# The role of vocabulary acquisition in English learning
## Academic Writing - Final Project

### Introduction

In this piece of work, I am going to focus on the role of vocabulary acquistion in English learning. I am going to answer the question if vocabulary is important in learning languages. However, the main aim of this essay is to practice using such tools as [Natural Language Toolkit (NLTK)](https://www.nltk.org/), [BeautifulSoup library](https://www.dataquest.io/blog/web-scraping-python-using-beautiful-soup/) to perform web scraping, and obviously, Python 3. At some point this essay might regard to linguistic analysis in particular, rather than to the topic of the role of vocabulary in learning languages. In this essay, the second language acquisition is mostly taken into account, since native speakers of a given language learn new vocabulary differently than foreign language learners. 


### Chapter 1. 

At first glance, it can be said that the question posed in the title is abstract. It is, indeed. As David A. Wilkins, British linguists, said:

>without grammar, very little can be conveyed; 
>without vocabulary nothing can be conveyed.

Therefore, without vocabulary, there is no language. It is not posibble to even imagine saying that you know a language, when actually you do not know any word. __Vocabulary the foundation of a language__. One could say that grammar is the most important department in learning, however, let's come back to the quote of Wilkins. We can communicate even if we just know a few words and have no understanding of grammar. 

To learn new vocabulary, we can choose various ways. Writing, reading, listening - basic comprehensive skills. Learners are free to choose whichever form they prefer to achieve their goal faster and more effectively. Let's look at some examples, showing the differences in efectiveness between aforementioned skills.


In [20]:
import matplotlib.pyplot as plt
%matplotlib notebook
slices = [27, 30, 43]
titles = 'Listening', 'Writing', 'Reading'
explode = (0, 0, 0.1)
color = ['m', 'b', 'g']
plt.title("The best way to enlarge your vocabulary")
plt.pie(slices, labels = titles, startangle = 140, shadow = True, explode = explode, autopct = '%1.1f%%')
plt.show()

<IPython.core.display.Javascript object>

Therefore, we can see from this pie chart that reading is the most beneficial and the fastest way to improve your vocabulary. It does not matter, if you are a beginner or you are already an advanced learner; while reading, you come across various words. You have a few options here:
1. You look up the words you do not know in a dictionary.
2. You guess the meaning from the context.
3. You can just give up and find something else to read.

No matter which option you choose (but let's skip the last one), you are still able to memorise those words, given you are working with them, you see them and you focus on them for a while. From [TextInspector](https://textinspector.com/vocabulary-in-language-learning/) we find out, that:
> This connection between vocabulary size and second language attainment has been widely researched over the years. One of the most interesting of these was a 2010 study that discovered that a surprising 64% of variance in the reading score was due to vocabulary size.

Not only can reading benefit you, but also entertain you. 

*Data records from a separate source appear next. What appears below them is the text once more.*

Lemma neighbour_fold direction l best :
  (∀ b, best = Some b → ∃ o, fold_left (λ best r, match best with
      | Some b => if nearer direction r b then Some r else Some b | None => Some r end) l best = Some o) ∧
  ∀ o, fold_left (λ best r, match best with
      | Some b => if nearer direction r b then Some r else Some b | None => Some r end) l best = Some o →
    (best = Some o ∨ o ∈ l) ∧ (∀ r, r ∈ l ∨ best = Some r → closer direction o.2 r.2).
Proof.
  revert best. induction l as [|r l IH]; intros best; cbn [fold_left].
  - split; [by eauto|]. intros o ->. split; [by left|]. intros r [?%elem_of_nil|[= ->]]; [done|].
    unfold closer. case_match; lia.
  - set (best' := match best with Some b => _ | None => Some r end).
    assert (∃ b, best' = Some b ∧ (b = r ∨ best = Some b) ∧ closer direction b.2 r.2 ∧
              ∀ b0, best = Some b0 → closer direction b.2 b0.2) as (b & Hb & Hor & Hc1 & Hc2).
    { subst best'. destruct best as [b0|].
      - destruct (nearer direction r b0) eqn:E; eexists; (split; [done|]); unfold nearer, closer in *;
          destruct (0 <? direction); (split; [auto|]); split; try lia; intros ? [= <-]; lia.
      - eexists. split; [done|]. split; [auto|]. unfold closer. split; [case_match; lia|done]. }
    destruct (IH best') as [Hex Hspec]. split; [intros _ _; by apply (Hex b)|].
    intros o Ho. destruct (Hspec o Ho) as [Hin Hcl]. split.
    + rewrite elem_of_cons. destruct Hin as [Hin|?]; [|by auto]. rewrite Hb in Hin. injection Hin as <-.
      destruct Hor as [->|?]; auto.
    + assert (closer direction o.2 b.2) as Hob by (apply Hcl; by right).
      intros r' [[->|?]%elem_of_cons|Hb0]; [|by apply Hcl; left|]; unfold closer in *.
      * destruct (0 <? direction); lia.
      * specialize (Hc2 r' Hb0). destruct (0 <? direction); lia.
Qed.

Lemma neighbour_spec direction position rows o q :
  neighbour direction position rows = Some (o, q) →
  (o, q) ∈ rows ∧ beyond direction position q ∧
  ∀ i r, (i, r) ∈ rows → beyond direction position r → closer direction q r.
Proof.
  unfold neighbour. set (l := filter _ rows). intros H.
  assert (∀ i r, (i, r) ∈ l ↔ beyond direction position r ∧ (i, r) ∈ rows) as Hl.
  { intros i r. subst l. rewrite list_elem_of_filter. cbn [snd]. unfold beyond.
    destruct (0 <? direction); by rewrite Z.ltb_lt. }
  destruct (neighbour_fold direction l None) as [_ Hs]. destruct (Hs _ H) as [[?|Hin] Hc]; [done|].
  apply Hl in Hin as [? ?]. split_and!; [done..|]. intros i r Hr Hb. apply (Hc (i, r)). left. by apply Hl.
Qed.

Lemma neighbour_exists direction position rows i r :
  (i, r) ∈ rows → beyond direction position r → is_Some (neighbour direction position rows).
Proof.
  intros Hin Hb. unfold neighbour. set (l := filter _ rows).
  assert ((i, r) ∈ l) as Hl.
  { subst l. rewrite list_elem_of_filter. cbn [snd]. unfold beyond in Hb.
    destruct (0 <? direction); by rewrite Z.ltb_lt. }
  destruct l as [|x l]; [by apply elem_of_nil in Hl|]. cbn [fold_left].
  destruct (neighbour_fold direction l (Some x)) as [Hex _]. by destruct (Hex x eq_refl) as [o ->].
Qed.

Definition position_of (db : Database) (i : Z) : option Z := c_position <$> categories db !! i.

Lemma set_position_Ok db now id p : categories_valid (categories db) → 0 ≤ p →
  ∃ n db', update_categories db (λ i _, i =? id) (set_position now p) = Ok (n, db').
Proof.
  intros Hv Hp. unfold update_categories. rewrite decide_True; [by eauto|].
  intros i c Hc. rewrite map_lookup_imap in Hc. apply bind_Some in Hc as (c0 & Hc0 & [= <-]).
  destruct (Hv _ _ Hc0) as [Hck Hd]. split.
  - destruct (i =? id); [|done]. unfold category_checks in *. cbn. bool_prop.
    rewrite !andb_true_iff, !Z.leb_le. done.
  - intros j d Hj. rewrite map_lookup_imap in Hj. apply bind_Some in Hj as (d0 & Hd0 & [= <-]).
    destruct (Hd _ _ Hd0) as [?|Hne]; [by left|right]. by destruct (i =? id), (j =? id).
Qed.

Lemma set_position_positions db now id p n db' i :
  update_categories db (λ i _, i =? id) (set_position now p) = Ok (n, db') →
  position_of db' i = if decide (i = id) then (λ _, p) <$> position_of db i else position_of db i.
Proof.
  intros (Hc & _ & _)%update_categories_Ok. unfold position_of. rewrite Hc.
  destruct (categories db !! i) as [c|]; cbn; [|by case_decide].
  destruct (Z.eqb_spec i id); [by rewrite decide_True|by rewrite decide_False].
Qed.

Lemma update_categories_valid db w f n db' :
  update_categories db w f = Ok (n, db') → categories_valid (categories db').
Proof. unfold update_categories. case_decide; [|done]. by intros [= _ <-]. Qed.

Moving on to another skill - writing. It is a way to practise your vocabulary and use words you have previously learnt. What is more, a larger vocabulary helps you express yourself more precisely. Nonetheless, as the least beneficial way to improve your vocabulary is listening. Theoretically, it is debatable. The problem with listening is the fact that considering you cannot see a particular piece of vocabulary, it is harder to recognise and decode the sounds, especially when you are at the very beginning of your adventure with a foreign language. Most people are visualisers and it does not make extracting the meaning any easier. 

### Chapter 2.

Since we have discussed the possible ways to enlarge our vocabulary, let's start with some analysis. In this part I am going to analyse the article [*Learning Styles and Vocabulary Acquisition in Second Language: How the Brain Learns*](https://www.frontiersin.org/articles/10.3389/fpsyg.2015.01800/full#B23), written by Manuela Macedonia. I will be analysing which words are the most frequent in the article, POS-tagging, how many words each paragraph consists of. Basically, the main aim of this chapter is to work thorough natural language processing toolkits.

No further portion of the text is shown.